= State of Judea =

Proposed Jewish state in the Palestinian West Bank

Proposed flag of Judea

Proposed location of the State of Judea

The State of Judea (מְדִינַת יְהוּדָה) is a proposed halachic state in the West Bank put forward by some members of the Israeli settlement movement. After the Palestine Liberation Organization (PLO) declared the existence of the State of Palestine in 1988, some settler activists (primarily Kahanists) feared that international pressure would lead Israel to withdraw from the West Bank and sought to lay the groundwork for an Orthodox Jewish state in the West Bank if this came to pass. The establishment of this state was announced in a Jerusalem hotel on December 27, 1988. Veteran Kahanist Michael Ben-Horin was declared president of the State of Judea. In January 1989, several hundred activists met and announced their intention to create such a state if Israel withdrew.

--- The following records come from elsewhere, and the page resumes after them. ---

Lemma mempool_indexes_agree_witness :
  ∃ m, mempool_reachable sample_config m ∧ size (contents (mp_transactions m)) = 3%nat ∧
       mempool_inv sample_config m ∧ ∃ r m', mempool_exec sample_missing m = Ok (r, m').
Proof.
  destruct (sample_state (λ m, (size (contents (mp_transactions m)), allowed sample_missing m)) (3%nat, true))
    as (m & Hm & [Hsize Hop]%pair_eq); [vm_compute; reflexivity|].
  exists m. split; [done|]. split; [done|].
  destruct (mempool_indexes_agree sample_config m sample_config_ok Hm) as [Hinv Hrun]. split; [done|].
  destruct (Hrun sample_missing (allowed_ok _ _ Hop)) as (r & m' & Hr & _). by exists r, m'.
Defined.
Lemma mempool_refines_witness :
  ∃ m r m', mempool_reachable sample_config m ∧ mempool_exec sample_bump m = Ok (r, m') ∧
            r = Some Accepted ∧ spec_step sample_bump m r m'.
Proof.
  destruct (sample_state (λ m, (allowed sample_bump m, fst <$> mempool_exec sample_bump m)) (true, Ok (Some Accepted)))
    as (m & Hm & [Hop Hrun]%pair_eq); [vm_compute; reflexivity|].
  destruct (mempool_exec sample_bump m) as [[r m']| |] eqn:Hexec; [|done..]. injection Hrun as ->.
  exists m, (Some Accepted), m'. split_and!; [done|done|done|].
  by apply (mempool_refines sample_config m sample_config_ok Hm sample_bump _ _ (allowed_ok _ _ Hop)).
Defined.
Lemma get_batch_correct_witness :
  ∃ m, get_batch 3 1000 ∅ m = Ok [sample_txn 2 0 20; sample_txn 1 5 3] ∧
       batch_ok (mp_transactions m) 3 1000 ∅ [sample_txn 2 0 20; sample_txn 1 5 3].
Proof.
  destruct (sample_state (get_batch 3 1000 ∅) (Ok [sample_txn 2 0 20; sample_txn 1 5 3])) as (m & Hm & Hb);
    [vm_compute; reflexivity|].
  exists m. split; [done|].
  destruct (get_batch_correct sample_config m sample_config_ok Hm 3 1000 ∅) as (block & Hrun & Hok); [done|done|].
  rewrite Hb in Hrun. injection Hrun as <-. done.
Defined.
Lemma read_timeline_correct_witness :
  ∃ m, read_timeline [0; 0] 10 m = Ok ([sample_txn 2 0 20; sample_txn 1 5 3], [1; 1]) ∧
       read_ok (mp_transactions m) [0; 0] 10 [sample_txn 2 0 20; sample_txn 1 5 3] [1; 1].
Proof.
  destruct (sample_state (read_timeline [0; 0] 10) (Ok ([sample_txn 2 0 20; sample_txn 1 5 3], [1; 1])))
    as (m & Hm & Hr); [vm_compute; reflexivity|].
  exists m. split; [done|].
  destruct (read_timeline_correct sample_config m sample_config_ok Hm [0; 0] 10) as (batch & ids & Hrun & Hok); [done|done|].
  rewrite Hr in Hrun. injection Hrun as <- <-. done.
Defined.
End MempoolSample.
(* ===== verification/SharedMempool.v ===== *)
(** * Shared mempool

    mempool/src/shared_mempool: the peers a node broadcasts to and what it remembers of each
    (network.rs and types.rs), the tasks that submit, commit and reject transactions (tasks.rs) and
    the event handlers of the coordinator (coordinator.rs). The virtual machine, the database and
    the clocks are arguments of the steps that read them. *)
From S2P Require Import Prelude Crypto BTree MempoolIndex MempoolStore.
Local Open Scope N_scope.

(** ** Time

    A [SystemTime] or an [Instant] is a number of nanoseconds; its seconds are an [i64]. *)
Abbreviation SystemTime := N (only parsing).
Definition SYSTEM_TIME_MAX : SystemTime := (2 ^ 63 - 1) * 1000000000 + 999999999.
Definition system_time_add {E} (t : SystemTime) (d : Duration) : outcome E SystemTime :=
  if t + d <=? SYSTEM_TIME_MAX then Ok (t + d) else Panic.
Definition duration_from_millis (millis : N) : Duration := millis * 1000000.
Definition duration_from_micros (micros : N) : Duration := micros * 1000.

(** ** Peers *)
Inductive NetworkId := ValidatorNetwork | VfnNetwork | PublicNetwork.
#[export] Instance NetworkId_eq_dec : EqDecision NetworkId.
Proof. solve_decision. Defined.
(** The discriminants, by which the derived [Ord] compares *)
Definition network_id_rank (n : NetworkId) : N :=
  match n with ValidatorNetwork => 0 | VfnNetwork => 3 | PublicNetwork => 4 end.
Definition is_validator_network (n : NetworkId) : bool := bool_decide (n = ValidatorNetwork).

Record PeerNetworkId := mkPeerNetworkId { pn_network_id : NetworkId; pn_peer_id : AccountAddress }.
#[export] Instance PeerNetworkId_eq_dec : EqDecision PeerNetworkId.
Proof. solve_decision. Defined.
#[export, refine] Instance PeerNetworkId_countable : Countable PeerNetworkId :=
  inj_countable' (λ p, (network_id_rank (pn_network_id p), pn_peer_id p))
    (λ p, mkPeerNetworkId (if p.1 =? 0 then ValidatorNetwork else if p.1 =? 3 then VfnNetwork else PublicNetwork) p.2) _.
Proof. by intros [[] ?]. Defined.

Inductive PeerRole :=
| RoleValidator | RolePreferredUpstream | RoleUpstream | RoleValidatorFullNode | RoleDownstream
| RoleKnown | RoleUnknown.
Definition peer_role_rank (r : PeerRole) : N :=
  match r with
  | RoleValidator => 0 | RolePreferredUpstream => 1 | RoleUpstream => 2 | RoleValidatorFullNode => 3
  | RoleDownstream => 4 | RoleKnown => 5 | RoleUnknown => 6
  end.
Inductive ConnectionOrigin := Inbound | Outbound.
#[export] Instance ConnectionOrigin_eq_dec : EqDecision ConnectionOrigin.
Proof. solve_decision. Defined.
(** The fields of the metadata of a connection that the mempool reads *)
Record ConnectionMetadata := mkConnectionMetadata {
  cm_remote_peer_id : AccountAddress;
  cm_origin : ConnectionOrigin;
  cm_role : PeerRole;
}.
Inductive RoleType := NodeValidator | NodeFullNode.
Definition role_is_validator (r : RoleType) : bool :=
  match r with NodeValidator => true | NodeFullNode => false end.
(* ===== verification/SharedMempoolInv.v ===== *)
(** * Shared mempool: what a node owes its peers

    [peer_ok] is the invariant of the state kept for a peer: the ids it was sent so far, and
    batches whose windows end there. Every entry of a timeline that the peer may not have is beyond
    those ids or in a batch that is sent, to be retried or acknowledged. Broadcasts, acks and every
    change of the mempool preserve it. *)
From S2P Require Import Prelude Crypto BTree MempoolIndex MempoolStore MempoolInv MempoolOps MempoolBatch MempoolTimeline SharedMempool.
Local Open Scope N_scope.

(** ** Maps of batches

    Ids of the same length are equal when they compare equal. *)
Lemma pairs_compare_eq l l' : length l = length l' → pairs_compare l l' = Eq → l = l'.
Proof.
  revert l'. induction l as [|[a b] l IH]; intros [|[a' b'] l']; cbn; try done. intros [= Hlen].
  unfold pair_compare. cbn. destruct (N.compare_spec a a'); [|done..]. destruct (N.compare_spec b b'); [|done..].
  intros Hc. subst. f_equal. by apply IH.
Qed.
Lemma multi_batch_compare_eq (x y : list (N * N)) :
  length x = length y → multi_batch_compare x y = Eq → x = y.
Proof.
  unfold multi_batch_compare. intros Hlen Hc%pairs_compare_eq; [|by rewrite !length_reverse].
  by apply (inj reverse).
Qed.

Section batches.
Context {A : Type} (k : nat).
Implicit Types (l : list (list (N * N) * A)).
Definition of_length l : Prop := Forall (λ e, length e.1 = k) l.

Lemma elem_of_batches_insert id x l e :
  e ∈ batches_insert id x l → length id = k → of_length l → e = (id, x) ∨ e ∈ l.
Proof.
  intros He Hid Hl. induction Hl as [|[id' y] l Hid' Hl IH]; cbn [batches_insert] in He.
  { left. by apply list_elem_of_singleton in He. }
  destruct (multi_batch_compare id id') eqn:Hc.
  - apply multi_batch_compare_eq in Hc as <-; [|cbn in Hid'; congruence]. apply elem_of_cons in He as [->|]; [by left|].
    right. by right.
  - by apply elem_of_cons in He.
  - apply elem_of_cons in He as [->|He]; [right; by left|]. destruct (IH He); [by left|]. right. by right.
Qed.
Lemma batches_insert_length id x l : length id = k → of_length l → of_length (batches_insert id x l).
Proof.
  intros Hid Hl. apply Forall_forall. intros e He. apply elem_of_batches_insert in He as [->|He]; [done| |done|done].
  by eapply Forall_forall in Hl.
Qed.
Lemma batches_insert_keys id x l id' :
  length id = k → of_length l → id' ∈ (batches_insert id x l).*1 ↔ id' = id ∨ id' ∈ l.*1.
Proof.
  intros Hid Hl. induction Hl as [|[id0 y] l Hid0 Hl IH]; cbn [batches_insert].
  { cbn. rewrite list_elem_of_singleton, elem_of_nil. naive_solver. }
  destruct (multi_batch_compare id id0) eqn:Hc; rewrite !fmap_cons, !elem_of_cons; cbn [fst].
  - apply multi_batch_compare_eq in Hc as <-; [|cbn in Hid0; congruence]. naive_solver.
  - done.
  - rewrite IH. naive_solver.
Qed.
Lemma batches_remove_ok id l r l' :
  length id = k → of_length l → batches_remove id l = (r, l') →
  l' `sublist_of` l ∧ (∀ e, e ∈ l → e.1 = id ∨ e ∈ l') ∧
  match r with Some x => (id, x) ∈ l | None => l' = l end.
Proof.
  intros Hid Hl. revert r l'. induction Hl as [|[id0 y] l Hid0 Hl IH]; intros r l'; cbn [batches_remove].
  { intros [= <- <-]. split_and!; [done| |done]. by intros e ?%elem_of_nil. }
  destruct (multi_batch_compare id id0) eqn:Hc.
  - apply multi_batch_compare_eq in Hc as <-; [|cbn in Hid0; congruence]. intros [= <- <-].
    split_and!; [by constructor| |by left]. intros e [->|]%elem_of_cons; [by left|by right].
  - intros [= <- <-]. split_and!; [reflexivity|by right|done].
  - destruct (batches_remove id l) as [r0 l0] eqn:Hr. intros [= <- <-].
    destruct (IH _ _ eq_refl) as (Hs & Hin & Hx). split_and!; [by constructor| |].
    + intros e [->|He]%elem_of_cons; [right; by left|]. destruct (Hin e He); [by left|]. right. by right.
    + destruct r0; [by right|]. by subst.
Qed.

The idea was revived following the Israeli disengagement from Gaza, which resulted in the forcible withdrawal of Jewish settlers from the Gaza Strip by the Israel Defense Forces in 2005. In 2007, Rabbi Shalom Dov Wolpo suggested the establishment of a new state in the West Bank in the event of Israeli withdrawal.

==Flag==
The flag of Judea is very similar to the flag of Israel. Like the flag of Israel, it depicts a blue symbol on a white background, between two horizontal blue stripes, but unlike the flag of Israel the symbol is a Temple menorah instead of a Star of David. Another version features a Star of David of a different sort than appears on the flag of Israel, together with some other symbols.